Saved entries:
====

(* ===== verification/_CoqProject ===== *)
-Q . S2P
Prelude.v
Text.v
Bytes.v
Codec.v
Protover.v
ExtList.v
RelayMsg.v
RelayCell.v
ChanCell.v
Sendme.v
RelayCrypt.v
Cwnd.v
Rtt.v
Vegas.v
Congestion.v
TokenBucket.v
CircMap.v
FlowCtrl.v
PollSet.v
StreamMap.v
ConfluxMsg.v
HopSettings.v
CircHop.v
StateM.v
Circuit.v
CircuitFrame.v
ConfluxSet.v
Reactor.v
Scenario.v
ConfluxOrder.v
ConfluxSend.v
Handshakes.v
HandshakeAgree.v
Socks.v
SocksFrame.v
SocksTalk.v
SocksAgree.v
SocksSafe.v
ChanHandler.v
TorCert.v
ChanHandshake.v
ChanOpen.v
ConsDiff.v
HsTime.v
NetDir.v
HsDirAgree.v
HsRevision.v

====

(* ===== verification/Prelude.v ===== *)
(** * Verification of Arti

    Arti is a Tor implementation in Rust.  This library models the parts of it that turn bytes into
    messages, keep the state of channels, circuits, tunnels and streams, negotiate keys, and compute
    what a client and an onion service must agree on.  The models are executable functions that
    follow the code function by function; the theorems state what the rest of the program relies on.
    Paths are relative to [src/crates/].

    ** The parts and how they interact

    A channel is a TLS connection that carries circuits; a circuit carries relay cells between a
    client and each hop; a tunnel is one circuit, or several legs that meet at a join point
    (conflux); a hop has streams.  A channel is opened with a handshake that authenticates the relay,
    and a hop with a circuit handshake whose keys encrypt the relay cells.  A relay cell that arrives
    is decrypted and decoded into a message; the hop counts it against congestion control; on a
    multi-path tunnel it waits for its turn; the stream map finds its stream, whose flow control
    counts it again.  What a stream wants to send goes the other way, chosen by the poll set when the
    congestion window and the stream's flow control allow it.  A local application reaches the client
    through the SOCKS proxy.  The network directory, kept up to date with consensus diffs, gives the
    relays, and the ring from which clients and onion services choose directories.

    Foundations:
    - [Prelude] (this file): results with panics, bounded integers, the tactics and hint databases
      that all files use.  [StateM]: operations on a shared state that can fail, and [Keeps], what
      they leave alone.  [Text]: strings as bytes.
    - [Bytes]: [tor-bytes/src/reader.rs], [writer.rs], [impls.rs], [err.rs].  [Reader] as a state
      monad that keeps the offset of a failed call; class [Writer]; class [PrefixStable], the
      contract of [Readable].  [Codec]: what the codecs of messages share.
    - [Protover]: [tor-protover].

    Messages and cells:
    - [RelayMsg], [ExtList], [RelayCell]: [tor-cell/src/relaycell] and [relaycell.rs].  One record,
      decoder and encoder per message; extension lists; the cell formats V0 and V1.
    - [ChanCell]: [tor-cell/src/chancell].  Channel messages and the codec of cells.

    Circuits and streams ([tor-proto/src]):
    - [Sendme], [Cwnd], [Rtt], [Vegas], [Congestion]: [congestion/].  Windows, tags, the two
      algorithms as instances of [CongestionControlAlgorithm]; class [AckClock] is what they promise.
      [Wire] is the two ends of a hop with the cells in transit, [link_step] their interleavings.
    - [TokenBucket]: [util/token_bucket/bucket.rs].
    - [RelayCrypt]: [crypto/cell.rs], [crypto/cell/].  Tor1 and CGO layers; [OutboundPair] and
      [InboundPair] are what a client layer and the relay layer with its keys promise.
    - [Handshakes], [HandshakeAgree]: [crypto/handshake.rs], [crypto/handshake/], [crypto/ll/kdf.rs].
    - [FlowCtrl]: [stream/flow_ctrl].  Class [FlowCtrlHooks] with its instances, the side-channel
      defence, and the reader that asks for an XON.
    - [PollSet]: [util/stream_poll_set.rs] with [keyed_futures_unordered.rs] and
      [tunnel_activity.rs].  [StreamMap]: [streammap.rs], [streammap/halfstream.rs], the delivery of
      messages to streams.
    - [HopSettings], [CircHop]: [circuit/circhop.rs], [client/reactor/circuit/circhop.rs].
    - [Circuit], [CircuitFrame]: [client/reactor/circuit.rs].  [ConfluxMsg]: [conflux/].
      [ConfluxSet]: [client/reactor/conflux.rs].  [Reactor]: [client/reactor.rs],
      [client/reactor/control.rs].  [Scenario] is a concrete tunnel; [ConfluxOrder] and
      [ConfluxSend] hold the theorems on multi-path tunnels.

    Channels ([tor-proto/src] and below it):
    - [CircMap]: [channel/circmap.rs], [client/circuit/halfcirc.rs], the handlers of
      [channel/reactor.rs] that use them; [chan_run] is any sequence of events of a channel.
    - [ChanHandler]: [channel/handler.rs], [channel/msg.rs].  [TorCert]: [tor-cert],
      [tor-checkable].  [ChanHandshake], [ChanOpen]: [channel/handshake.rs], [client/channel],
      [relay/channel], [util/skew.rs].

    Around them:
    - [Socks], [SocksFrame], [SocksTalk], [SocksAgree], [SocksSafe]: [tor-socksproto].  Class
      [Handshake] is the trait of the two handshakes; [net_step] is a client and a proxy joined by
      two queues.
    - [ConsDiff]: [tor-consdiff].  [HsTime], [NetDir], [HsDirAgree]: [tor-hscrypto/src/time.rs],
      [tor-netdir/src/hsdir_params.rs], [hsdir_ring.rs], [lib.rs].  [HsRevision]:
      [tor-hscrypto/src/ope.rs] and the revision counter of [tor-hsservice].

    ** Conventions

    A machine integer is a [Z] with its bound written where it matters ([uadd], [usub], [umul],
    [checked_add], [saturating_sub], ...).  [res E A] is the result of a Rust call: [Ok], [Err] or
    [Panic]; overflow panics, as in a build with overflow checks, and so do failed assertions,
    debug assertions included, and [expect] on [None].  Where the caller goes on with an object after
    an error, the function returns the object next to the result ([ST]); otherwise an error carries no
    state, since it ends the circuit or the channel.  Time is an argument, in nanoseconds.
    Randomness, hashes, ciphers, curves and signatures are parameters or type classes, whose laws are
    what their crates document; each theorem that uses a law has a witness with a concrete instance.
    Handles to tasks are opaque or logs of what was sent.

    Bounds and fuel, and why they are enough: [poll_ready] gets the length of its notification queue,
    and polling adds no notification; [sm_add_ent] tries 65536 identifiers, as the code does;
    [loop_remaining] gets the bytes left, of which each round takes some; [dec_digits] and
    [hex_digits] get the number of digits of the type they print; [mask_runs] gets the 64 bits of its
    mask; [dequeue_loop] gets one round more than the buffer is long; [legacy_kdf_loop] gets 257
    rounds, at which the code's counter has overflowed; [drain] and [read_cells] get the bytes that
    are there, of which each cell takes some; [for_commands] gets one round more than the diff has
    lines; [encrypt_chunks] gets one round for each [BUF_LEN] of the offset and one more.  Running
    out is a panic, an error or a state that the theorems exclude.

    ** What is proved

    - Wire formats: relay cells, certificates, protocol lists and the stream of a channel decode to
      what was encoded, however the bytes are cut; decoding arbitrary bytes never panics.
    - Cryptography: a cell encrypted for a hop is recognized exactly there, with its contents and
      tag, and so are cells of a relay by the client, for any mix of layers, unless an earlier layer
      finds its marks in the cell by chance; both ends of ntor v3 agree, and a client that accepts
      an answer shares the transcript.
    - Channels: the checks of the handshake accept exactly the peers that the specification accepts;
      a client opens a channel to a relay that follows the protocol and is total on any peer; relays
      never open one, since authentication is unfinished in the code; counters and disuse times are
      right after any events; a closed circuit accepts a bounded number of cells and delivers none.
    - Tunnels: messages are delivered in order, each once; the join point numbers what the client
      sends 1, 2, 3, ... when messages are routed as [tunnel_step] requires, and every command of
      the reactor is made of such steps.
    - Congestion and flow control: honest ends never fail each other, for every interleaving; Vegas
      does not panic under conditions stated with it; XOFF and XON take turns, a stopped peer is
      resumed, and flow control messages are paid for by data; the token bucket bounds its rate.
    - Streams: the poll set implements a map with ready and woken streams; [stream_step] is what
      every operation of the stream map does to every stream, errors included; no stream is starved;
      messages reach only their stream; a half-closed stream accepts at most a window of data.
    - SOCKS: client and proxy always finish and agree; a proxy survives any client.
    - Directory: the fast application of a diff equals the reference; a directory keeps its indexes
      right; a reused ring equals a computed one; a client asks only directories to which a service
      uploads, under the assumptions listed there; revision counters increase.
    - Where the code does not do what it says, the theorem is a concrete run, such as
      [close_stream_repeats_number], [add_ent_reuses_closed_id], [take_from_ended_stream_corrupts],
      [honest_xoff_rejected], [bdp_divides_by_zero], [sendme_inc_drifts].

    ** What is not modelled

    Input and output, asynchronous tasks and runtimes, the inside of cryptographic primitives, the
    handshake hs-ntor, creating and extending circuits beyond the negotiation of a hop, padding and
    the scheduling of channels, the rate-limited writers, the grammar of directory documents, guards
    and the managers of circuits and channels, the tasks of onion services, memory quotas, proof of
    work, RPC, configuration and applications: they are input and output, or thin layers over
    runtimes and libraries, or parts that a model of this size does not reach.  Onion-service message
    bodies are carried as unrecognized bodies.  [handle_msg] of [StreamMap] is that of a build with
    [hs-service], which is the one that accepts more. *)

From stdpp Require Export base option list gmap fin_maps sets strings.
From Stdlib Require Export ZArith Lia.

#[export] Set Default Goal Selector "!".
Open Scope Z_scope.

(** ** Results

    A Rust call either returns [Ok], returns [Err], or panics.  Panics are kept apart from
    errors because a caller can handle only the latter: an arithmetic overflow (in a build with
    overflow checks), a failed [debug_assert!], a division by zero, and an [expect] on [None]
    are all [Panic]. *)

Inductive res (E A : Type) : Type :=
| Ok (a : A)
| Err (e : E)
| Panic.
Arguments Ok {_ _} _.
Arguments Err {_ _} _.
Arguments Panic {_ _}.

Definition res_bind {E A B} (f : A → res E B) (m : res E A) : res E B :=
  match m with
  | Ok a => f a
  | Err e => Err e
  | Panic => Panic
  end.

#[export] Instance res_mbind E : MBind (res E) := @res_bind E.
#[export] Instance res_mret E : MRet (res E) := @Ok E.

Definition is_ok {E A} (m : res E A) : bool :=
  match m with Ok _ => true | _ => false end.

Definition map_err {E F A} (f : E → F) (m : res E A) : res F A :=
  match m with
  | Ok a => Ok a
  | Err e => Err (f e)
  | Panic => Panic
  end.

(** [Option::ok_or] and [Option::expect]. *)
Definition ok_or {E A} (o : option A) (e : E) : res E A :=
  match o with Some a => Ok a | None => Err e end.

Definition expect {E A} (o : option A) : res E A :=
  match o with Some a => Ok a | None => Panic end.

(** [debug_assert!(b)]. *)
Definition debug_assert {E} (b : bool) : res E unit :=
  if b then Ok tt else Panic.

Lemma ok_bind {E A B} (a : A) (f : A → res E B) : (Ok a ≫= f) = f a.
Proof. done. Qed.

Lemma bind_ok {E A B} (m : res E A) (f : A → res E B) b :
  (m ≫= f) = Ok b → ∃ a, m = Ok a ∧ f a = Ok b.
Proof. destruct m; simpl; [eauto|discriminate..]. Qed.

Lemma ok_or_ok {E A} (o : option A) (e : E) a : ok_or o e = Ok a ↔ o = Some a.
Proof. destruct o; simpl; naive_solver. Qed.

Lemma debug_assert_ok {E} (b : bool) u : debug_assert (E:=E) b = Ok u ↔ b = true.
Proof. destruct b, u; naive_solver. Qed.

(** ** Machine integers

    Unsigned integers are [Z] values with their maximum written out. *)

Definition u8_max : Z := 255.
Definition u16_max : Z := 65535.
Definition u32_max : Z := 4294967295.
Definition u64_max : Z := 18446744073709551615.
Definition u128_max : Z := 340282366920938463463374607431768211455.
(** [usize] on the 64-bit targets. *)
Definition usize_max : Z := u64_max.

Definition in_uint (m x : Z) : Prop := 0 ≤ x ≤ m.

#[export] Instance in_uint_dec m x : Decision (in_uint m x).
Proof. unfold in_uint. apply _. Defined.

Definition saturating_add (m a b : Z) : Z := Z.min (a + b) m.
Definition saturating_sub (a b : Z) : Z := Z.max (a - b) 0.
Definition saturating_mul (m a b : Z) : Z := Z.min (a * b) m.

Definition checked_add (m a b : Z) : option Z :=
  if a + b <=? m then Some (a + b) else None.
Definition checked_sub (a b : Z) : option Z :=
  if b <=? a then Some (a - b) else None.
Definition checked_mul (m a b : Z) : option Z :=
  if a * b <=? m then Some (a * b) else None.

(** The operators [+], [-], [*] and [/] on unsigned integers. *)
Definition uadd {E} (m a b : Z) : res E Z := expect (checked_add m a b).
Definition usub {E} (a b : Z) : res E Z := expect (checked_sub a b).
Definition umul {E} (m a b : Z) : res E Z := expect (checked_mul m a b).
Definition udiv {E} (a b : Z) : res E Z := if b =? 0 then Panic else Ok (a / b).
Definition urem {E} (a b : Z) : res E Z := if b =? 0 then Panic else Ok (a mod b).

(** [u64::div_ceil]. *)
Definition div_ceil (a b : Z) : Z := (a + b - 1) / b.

====

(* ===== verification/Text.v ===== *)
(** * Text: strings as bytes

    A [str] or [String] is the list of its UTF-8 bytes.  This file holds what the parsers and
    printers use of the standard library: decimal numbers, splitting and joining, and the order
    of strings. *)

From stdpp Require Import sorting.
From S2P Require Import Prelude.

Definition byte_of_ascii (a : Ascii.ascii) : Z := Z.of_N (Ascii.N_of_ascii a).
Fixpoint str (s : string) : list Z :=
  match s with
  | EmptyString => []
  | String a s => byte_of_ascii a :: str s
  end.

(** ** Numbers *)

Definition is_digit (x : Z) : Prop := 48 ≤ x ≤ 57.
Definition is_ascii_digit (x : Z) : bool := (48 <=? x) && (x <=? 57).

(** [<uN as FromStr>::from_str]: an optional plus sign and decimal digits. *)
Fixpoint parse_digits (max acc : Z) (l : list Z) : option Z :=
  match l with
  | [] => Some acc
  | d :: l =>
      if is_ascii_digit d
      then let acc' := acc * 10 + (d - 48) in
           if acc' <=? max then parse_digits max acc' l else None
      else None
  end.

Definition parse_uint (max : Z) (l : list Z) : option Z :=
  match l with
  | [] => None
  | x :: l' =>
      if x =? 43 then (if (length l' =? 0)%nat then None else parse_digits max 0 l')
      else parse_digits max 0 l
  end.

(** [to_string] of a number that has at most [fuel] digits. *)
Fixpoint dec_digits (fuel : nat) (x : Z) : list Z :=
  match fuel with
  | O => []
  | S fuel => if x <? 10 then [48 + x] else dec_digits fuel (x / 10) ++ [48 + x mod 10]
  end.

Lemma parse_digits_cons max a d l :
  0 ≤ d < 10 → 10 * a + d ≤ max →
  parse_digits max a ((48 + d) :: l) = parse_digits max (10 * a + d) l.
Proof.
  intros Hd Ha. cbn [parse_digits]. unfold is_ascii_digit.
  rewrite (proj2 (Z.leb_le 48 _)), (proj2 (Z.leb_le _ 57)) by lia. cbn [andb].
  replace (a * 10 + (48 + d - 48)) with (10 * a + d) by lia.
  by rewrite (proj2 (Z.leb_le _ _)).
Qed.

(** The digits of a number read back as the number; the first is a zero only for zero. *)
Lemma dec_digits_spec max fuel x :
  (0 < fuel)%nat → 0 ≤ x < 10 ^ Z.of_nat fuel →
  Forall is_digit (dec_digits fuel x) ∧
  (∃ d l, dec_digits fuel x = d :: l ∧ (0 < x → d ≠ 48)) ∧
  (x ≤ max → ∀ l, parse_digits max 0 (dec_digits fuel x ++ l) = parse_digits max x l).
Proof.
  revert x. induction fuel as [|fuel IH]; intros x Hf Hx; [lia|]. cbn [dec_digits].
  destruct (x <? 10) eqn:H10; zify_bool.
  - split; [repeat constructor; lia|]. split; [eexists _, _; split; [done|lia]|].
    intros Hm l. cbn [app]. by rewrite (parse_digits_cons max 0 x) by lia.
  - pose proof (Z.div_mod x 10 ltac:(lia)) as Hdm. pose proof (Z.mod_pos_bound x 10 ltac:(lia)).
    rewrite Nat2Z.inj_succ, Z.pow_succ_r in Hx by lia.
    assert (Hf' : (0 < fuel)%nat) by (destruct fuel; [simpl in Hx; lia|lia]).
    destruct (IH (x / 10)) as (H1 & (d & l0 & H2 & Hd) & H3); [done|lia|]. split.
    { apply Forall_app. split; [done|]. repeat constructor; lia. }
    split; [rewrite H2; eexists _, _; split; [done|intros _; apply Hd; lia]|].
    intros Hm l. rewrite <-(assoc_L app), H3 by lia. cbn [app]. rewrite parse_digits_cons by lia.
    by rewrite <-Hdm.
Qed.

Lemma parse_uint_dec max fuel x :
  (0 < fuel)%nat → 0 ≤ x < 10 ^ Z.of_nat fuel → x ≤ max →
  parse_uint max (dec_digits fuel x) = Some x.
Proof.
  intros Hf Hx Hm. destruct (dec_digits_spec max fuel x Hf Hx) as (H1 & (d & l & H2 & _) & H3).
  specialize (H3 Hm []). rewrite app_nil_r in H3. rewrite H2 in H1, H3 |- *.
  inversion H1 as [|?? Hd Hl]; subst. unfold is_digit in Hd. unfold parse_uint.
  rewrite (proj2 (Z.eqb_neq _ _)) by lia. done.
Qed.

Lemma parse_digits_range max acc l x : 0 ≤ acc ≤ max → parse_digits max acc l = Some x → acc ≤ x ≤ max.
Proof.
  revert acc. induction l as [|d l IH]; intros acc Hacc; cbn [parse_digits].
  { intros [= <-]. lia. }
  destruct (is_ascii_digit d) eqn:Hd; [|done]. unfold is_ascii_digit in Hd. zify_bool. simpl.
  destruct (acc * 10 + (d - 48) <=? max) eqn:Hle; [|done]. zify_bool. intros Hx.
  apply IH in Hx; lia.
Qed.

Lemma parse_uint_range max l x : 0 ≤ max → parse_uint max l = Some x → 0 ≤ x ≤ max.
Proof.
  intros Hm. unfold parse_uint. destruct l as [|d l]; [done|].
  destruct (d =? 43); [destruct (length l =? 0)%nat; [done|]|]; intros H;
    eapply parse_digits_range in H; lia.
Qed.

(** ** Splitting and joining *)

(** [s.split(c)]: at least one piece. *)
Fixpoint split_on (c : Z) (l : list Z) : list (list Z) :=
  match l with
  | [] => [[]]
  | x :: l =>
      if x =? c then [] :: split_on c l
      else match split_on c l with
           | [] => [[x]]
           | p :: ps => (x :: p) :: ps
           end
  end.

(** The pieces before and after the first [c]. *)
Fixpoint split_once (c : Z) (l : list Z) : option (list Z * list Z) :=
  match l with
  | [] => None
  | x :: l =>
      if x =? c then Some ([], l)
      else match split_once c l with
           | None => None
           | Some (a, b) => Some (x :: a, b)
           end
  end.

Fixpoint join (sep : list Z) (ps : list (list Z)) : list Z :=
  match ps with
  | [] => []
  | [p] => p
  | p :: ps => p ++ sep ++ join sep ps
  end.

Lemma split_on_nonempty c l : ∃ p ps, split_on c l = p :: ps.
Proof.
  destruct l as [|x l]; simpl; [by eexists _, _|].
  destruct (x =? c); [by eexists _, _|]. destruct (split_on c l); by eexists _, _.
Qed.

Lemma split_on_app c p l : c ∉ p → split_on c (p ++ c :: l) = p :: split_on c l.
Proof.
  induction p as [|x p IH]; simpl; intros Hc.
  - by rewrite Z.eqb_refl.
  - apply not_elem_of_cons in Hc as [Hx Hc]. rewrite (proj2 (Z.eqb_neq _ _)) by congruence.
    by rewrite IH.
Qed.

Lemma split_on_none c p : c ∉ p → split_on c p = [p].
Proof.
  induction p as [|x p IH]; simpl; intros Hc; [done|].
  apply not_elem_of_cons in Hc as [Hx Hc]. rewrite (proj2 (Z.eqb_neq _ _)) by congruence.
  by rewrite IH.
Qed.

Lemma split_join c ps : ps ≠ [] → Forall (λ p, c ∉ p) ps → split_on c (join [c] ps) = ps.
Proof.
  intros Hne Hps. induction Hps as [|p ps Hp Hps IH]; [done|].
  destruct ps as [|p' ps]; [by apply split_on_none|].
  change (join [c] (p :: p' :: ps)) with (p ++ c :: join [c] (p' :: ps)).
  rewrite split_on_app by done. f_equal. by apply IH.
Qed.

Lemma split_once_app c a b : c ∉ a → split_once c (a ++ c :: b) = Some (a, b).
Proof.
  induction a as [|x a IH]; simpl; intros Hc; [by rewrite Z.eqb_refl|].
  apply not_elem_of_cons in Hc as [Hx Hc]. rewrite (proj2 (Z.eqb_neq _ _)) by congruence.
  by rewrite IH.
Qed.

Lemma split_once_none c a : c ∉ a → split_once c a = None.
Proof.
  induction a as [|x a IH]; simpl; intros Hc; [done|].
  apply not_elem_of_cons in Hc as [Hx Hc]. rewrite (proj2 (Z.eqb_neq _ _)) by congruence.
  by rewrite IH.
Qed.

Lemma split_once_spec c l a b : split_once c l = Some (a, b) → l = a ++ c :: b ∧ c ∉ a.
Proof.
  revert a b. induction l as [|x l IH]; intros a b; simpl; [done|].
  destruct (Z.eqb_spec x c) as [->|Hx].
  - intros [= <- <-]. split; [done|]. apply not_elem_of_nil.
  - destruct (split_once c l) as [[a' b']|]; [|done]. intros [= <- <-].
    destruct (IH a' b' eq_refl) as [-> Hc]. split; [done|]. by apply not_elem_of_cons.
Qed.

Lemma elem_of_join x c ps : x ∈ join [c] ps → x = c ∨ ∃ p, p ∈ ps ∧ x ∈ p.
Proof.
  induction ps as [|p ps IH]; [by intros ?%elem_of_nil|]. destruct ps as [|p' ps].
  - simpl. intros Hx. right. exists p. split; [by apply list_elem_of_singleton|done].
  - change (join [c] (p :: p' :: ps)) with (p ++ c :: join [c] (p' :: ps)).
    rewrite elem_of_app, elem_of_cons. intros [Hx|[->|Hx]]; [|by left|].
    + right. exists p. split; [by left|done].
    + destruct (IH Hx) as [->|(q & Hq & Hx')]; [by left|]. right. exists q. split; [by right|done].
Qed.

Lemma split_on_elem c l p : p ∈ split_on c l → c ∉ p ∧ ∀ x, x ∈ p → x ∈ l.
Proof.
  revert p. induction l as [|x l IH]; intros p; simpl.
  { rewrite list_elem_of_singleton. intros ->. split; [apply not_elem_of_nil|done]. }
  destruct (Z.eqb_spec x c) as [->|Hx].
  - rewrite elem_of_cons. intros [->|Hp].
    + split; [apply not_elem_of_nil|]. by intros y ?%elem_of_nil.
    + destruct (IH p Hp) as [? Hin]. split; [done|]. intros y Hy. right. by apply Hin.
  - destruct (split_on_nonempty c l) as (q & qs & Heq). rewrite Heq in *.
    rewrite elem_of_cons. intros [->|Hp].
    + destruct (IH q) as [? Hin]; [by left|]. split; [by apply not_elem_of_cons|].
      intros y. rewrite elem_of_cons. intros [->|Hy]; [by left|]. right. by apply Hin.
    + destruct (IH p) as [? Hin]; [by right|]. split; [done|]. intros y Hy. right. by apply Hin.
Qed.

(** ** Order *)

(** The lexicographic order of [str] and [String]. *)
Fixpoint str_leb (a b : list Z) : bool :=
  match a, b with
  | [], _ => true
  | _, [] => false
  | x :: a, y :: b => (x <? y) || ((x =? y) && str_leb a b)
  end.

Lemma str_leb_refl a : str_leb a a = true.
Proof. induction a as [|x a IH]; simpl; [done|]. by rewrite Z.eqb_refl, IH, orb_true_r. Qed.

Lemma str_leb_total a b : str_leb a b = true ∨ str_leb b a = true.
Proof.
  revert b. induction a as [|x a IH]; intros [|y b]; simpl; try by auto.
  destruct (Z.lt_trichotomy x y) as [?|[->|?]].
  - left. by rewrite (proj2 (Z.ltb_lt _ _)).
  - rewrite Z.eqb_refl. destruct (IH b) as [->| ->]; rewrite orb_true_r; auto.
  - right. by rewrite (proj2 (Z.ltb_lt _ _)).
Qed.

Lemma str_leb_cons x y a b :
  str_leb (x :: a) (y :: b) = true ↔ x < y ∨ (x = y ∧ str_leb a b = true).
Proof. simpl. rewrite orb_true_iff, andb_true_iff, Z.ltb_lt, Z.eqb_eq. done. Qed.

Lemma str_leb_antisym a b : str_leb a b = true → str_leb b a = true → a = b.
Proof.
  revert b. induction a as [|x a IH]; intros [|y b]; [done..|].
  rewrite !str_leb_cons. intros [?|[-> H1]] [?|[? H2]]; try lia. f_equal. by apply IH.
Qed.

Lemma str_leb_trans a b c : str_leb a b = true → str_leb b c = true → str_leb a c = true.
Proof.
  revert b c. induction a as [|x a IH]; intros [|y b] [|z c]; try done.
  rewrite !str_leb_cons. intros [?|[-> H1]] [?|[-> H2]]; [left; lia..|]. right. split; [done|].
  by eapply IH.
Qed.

====

## TASK DIRECTIONS
Reproduce all lines from the records above that include the word "them".

## WRITTEN REPLY
      [channel/reactor.rs] that use them; [chan_run] is any sequence of events of a channel.
    Around them:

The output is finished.